[Collected data entries]
Definition sign (s : string) : bool * string :=
  match s with
  | String "-" s' => (true, s')
  | String "+" s' => (false, s')
  | _ => (false, s)
  end.

(** [m * 10^e] as a rational *)
Definition scale10 (m e : Z) : Q :=
  if (0 <=? e)%Z then inject_Z (m * 10 ^ e)
  else Qmake m (Z.to_pos (10 ^ (- e))).

Definition exponent (s : string) : Z :=
  match s with
  | String c s' =>
      if Ascii.eqb c "e" || Ascii.eqb c "E" then
        let '(neg, s'') := sign s' in
        let '(e, n, _) := digits s'' 0 0%nat in
        if (n =? 0)%nat then 0 else if neg then - e else e
      else 0
  | EmptyString => 0
  end.

Definition parse_float (s : string) : number :=
  let '(neg, s1) := sign (trim_start s) in
  if String.prefix "Infinity" s1 then Inf neg else
  let '(ip, ni, s2) := digits s1 0 0%nat in
  let '(m, n, s3) :=
    match s2 with
    | String "." s' => digits s' ip ni
    | _ => (ip, ni, s2)
    end in
  if (n =? 0)%nat then NaN else
  let nf := Z.of_nat (n - ni) in
  round64 (scale10 (if neg then - m else m) (exponent s3 - nf)).

(** Exactly [n] digits at the head of [s]. *)
Fixpoint fixed_digits (n : nat) (s : string) (acc : Z) : option (Z * string) :=
  match n with
  | O => Some (acc, s)
  | S n' =>
      match s with
      | String c s' =>
          match digit c with
          | Some d => fixed_digits n' s' (10 * acc + d)
          | None => None
          end
      | EmptyString => None
      end
  end.

Definition expect (c : ascii) (s : string) : option string :=
  match s with
  | String d s' => if Ascii.eqb c d then Some s' else None
  | EmptyString => None
  end.

Definition is_leap (y : Z) : bool :=
  ((y mod 4 =? 0) && negb (y mod 100 =? 0)) || (y mod 400 =? 0).

Definition days_in_month (y m : Z) : Z :=
  if m =? 2 then (if is_leap y then 29 else 28)
  else if (m =? 4) || (m =? 6) || (m =? 9) || (m =? 11) then 30
  else 31.

(** Days from 1970-01-01 to the civil date [y-m-d]. *)
Definition days_from_civil (y m d : Z) : Z :=
  let y' := if m <=? 2 then y - 1 else y in
  let era := y' / 400 in
  let yoe := y' - era * 400 in
  let doy := (153 * (if 2 <? m then m - 3 else m + 9) + 2) / 5 + d - 1 in
  let doe := yoe * 365 + yoe / 4 - yoe / 100 + doy in
  era * 146097 + doe - 719468.

(** Optional [:ss] and [.sss] after the minutes: milliseconds, and
    whether the whole string was consumed. *)
Definition seconds_part (s : string) : option Z :=
  match s with
  | EmptyString => Some 0
  | _ =>
      s1 ← expect ":" s;
      '(ss, s2) ← fixed_digits 2 s1 0;
      if negb (ss <? 60) then None else
      match s2 with
      | EmptyString => Some (ss * 1000)
      | _ =>
          s3 ← expect "." s2;
          '(ms, s4) ← fixed_digits 3 s3 0;
          match s4 with
          | EmptyString => Some (ss * 1000 + ms)
          | _ => None
          end
      end
  end.

Definition parse_date_time (s : string) : option Z :=
  '(y, s1) ← fixed_digits 4 s 0;
  s2 ← expect "-" s1;
  '(m, s3) ← fixed_digits 2 s2 0;
  s4 ← expect "-" s3;
  '(d, s5) ← fixed_digits 2 s4 0;
  s6 ← expect "T" s5;
  '(hh, s7) ← fixed_digits 2 s6 0;
  s8 ← expect ":" s7;
  '(mm, s9) ← fixed_digits 2 s8 0;
  ms ← seconds_part s9;
  if (1 <=? m) && (m <=? 12) && (1 <=? d) && (d <=? days_in_month y m)
     && (hh <? 24) && (mm <? 60)
  then Some (days_from_civil y m d * 86400000 + hh * 3600000 + mm * 60000 + ms)
  else None.

Definition date_getTime (s : string) : number :=
  match parse_date_time s with
  | Some t => Num (inject_Z t)
  | None => NaN
  end.

#[export] Instance reference_runtime : Runtime := {|
  toLowerCase := lower;
  parseFloat := parse_float;
  Date_getTime := date_getTime
|}.

End Reference.

(** ** Handlers as programs over the backend client *)

Module Client.
Import Js.

(** A request built with the query client: the table, the [eq] filters
    in call order, and for a select the [order] clause (column and
    [ascending] flag). *)
Inductive request : Type :=
| Select (table : string) (filters : list (string * value))
    (order : option (string * bool))
| Insert (table : string) (row : gmap string value)
| Update (table : string) (patch : gmap string value)
    (filters : list (string * value))
| Delete (table : string) (filters : list (string * value)).

(** The [{ data, error }] object an awaited request resolves to. *)
Record response (D : Type) : Type := {
  data : option D;
  error : option string
}.
Arguments data {D} _.
Arguments error {D} _.

Inductive event : Type :=
| Toast (title description : string) (destructive : bool)
| Navigate (to : string)
| ConsoleError (label : string).

(** A handler body: state updates (applied to the state current when
    they run, as React's updater functions are), events shown to the
    user, awaited requests. *)
Inductive prog (St D : Type) : Type :=
| Done
| SetState (f : St -> St) (k : prog St D)
| Emit (e : event) (k : prog St D)
| Await (q : request) (k : response D -> prog St D).
Arguments Done {St D}.
Arguments SetState {St D} f k.
Arguments Emit {St D} e k.
Arguments Await {St D} q k.

Record outcome (St : Type) : Type := {
  final : St;
  events : list event;
  requests : list request
}.
Arguments final {St} _.
Arguments events {St} _.
Arguments requests {St} _.

Fixpoint run {St D : Type} (backend : request -> response D)
    (p : prog St D) (st : St) : outcome St :=
  match p with
  | Done => {| final := st; events := []; requests := [] |}
  | SetState f k => run backend k (f st)
  | Emit e k =>
      let o := run backend k st in
      {| final := final o; events := e :: events o; requests := requests o |}
  | Await q k =>
      let o := run backend (k (backend q)) st in
      {| final := final o; events := events o; requests := q :: requests o |}
  end.

(** An object literal [{ ...base, k1: v1, ..., kn: vn }]: properties
    are defined left to right, a later one replacing an earlier one of
    the same key. *)
Definition extend {V : Type} (base : gmap string V)
    (props : list (string * V)) : gmap string V :=
  fold_left (fun o kv => <[fst kv := snd kv]> o) props base.

Definition object {V : Type} (props : list (string * V)) : gmap string V :=
  extend ∅ props.

End Client.

(** Handlers whose requests carry the type of the data they resolve
    to: a single row, a page of rows, rows of different tables. *)
Module Typed.
Import Client.

Section Prog.
Context {Q : Type -> Type} {St : Type}.

Inductive prog : Type :=
| Done
| SetState (f : St -> St) (k : prog)
| Emit (e : event) (k : prog)
| Await {D : Type} (q : Q D) (k : response D -> prog).

(** A request with its data type, as kept in the log of a run. *)
Definition packed : Type := { D : Type & Q D }.

Definition pack {D : Type} (q : Q D) : packed := existT D q.

Record outcome : Type := {
  final : St;
  events : list event;
  requests : list packed
}.

Fixpoint run (backend : forall D, Q D -> response D) (p : prog) (st : St)
    : outcome :=
  match p with
  | Done => {| final := st; events := []; requests := [] |}
  | SetState f k => run backend k (f st)
  | Emit e k =>
      let o := run backend k st in
      {| final := final o; events := e :: events o; requests := requests o |}
  | Await q k =>
      let o := run backend (k (backend _ q)) st in
      {| final := final o; events := events o; requests := pack q :: requests o |}
  end.

End Prog.

Arguments prog : clear implicits.
Arguments outcome : clear implicits.
Arguments packed : clear implicits.

End Typed.

(** The identity supplied by the authentication context. *)
Module Auth.
Record User : Type := { id : string }.
End Auth.

(** ** The database migration *)

Module Schema.

(** [CHECK (status IN ('pending', 'confirmed', 'cancelled', 'completed'))]
    on [bookings.status]. *)
Definition bookings_status_values : list string :=
  ["pending"; "confirmed"; "cancelled"; "completed"].

Definition bookings_status_check (status : string) : bool :=
  existsb (String.eqb status) bookings_status_values.

End Schema.

(** ** Resource listing ([src/pages/Resources.tsx]) *)

Module Resources.
Import Js Client.

(** A row of the [resources] table as [select("*")] delivers it: the
    members of the component's [Resource] interface and the remaining
    columns.  [description], [image_url] and [is_available] are
    nullable columns; [created_at] is an instant. *)
Record Resource : Type := {
  id : string;
  title : string;
  description : option string;
  category : string;
  price : number;
  location : string;
  image_url : option string;
  availability_start : string;
  availability_end : string;
  is_available : option bool;
  owner_id : string;
  created_at : Z
}.

Record State : Type := {
  resources : list Resource;
  loading : bool;
  searchTerm : string;
  selectedCategory : string
}.

Definition initial : State :=
  {| resources := []; loading := true; searchTerm := ""; selectedCategory := "" |}.

Definition setResources (v : list Resource) (st : State) : State :=
  {| resources := v; loading := loading st;
     searchTerm := searchTerm st; selectedCategory := selectedCategory st |}.

Definition setLoading (v : bool) (st : State) : State :=
  {| resources := resources st; loading := v;
     searchTerm := searchTerm st; selectedCategory := selectedCategory st |}.

Definition setSearchTerm (v : string) (st : State) : State :=
  {| resources := resources st; loading := loading st;
     searchTerm := v; selectedCategory := selectedCategory st |}.

Definition setSelectedCategory (v : string) (st : State) : State :=
  {| resources := resources st; loading := loading st;
     searchTerm := searchTerm st; selectedCategory := v |}.

(** [from("resources").select("*").eq("is_available", true)
     .order("created_at", { ascending: false })] *)
Definition fetchQuery : request :=
  Select "resources" [("is_available", VBool true)] (Some ("created_at", false)).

**PROBLEM TO SOLVE**: What is the number of lines in the entries above that contain the string "EmptyString"? Reply with the number and nothing more.

**RESULT OF THE TASK**: 6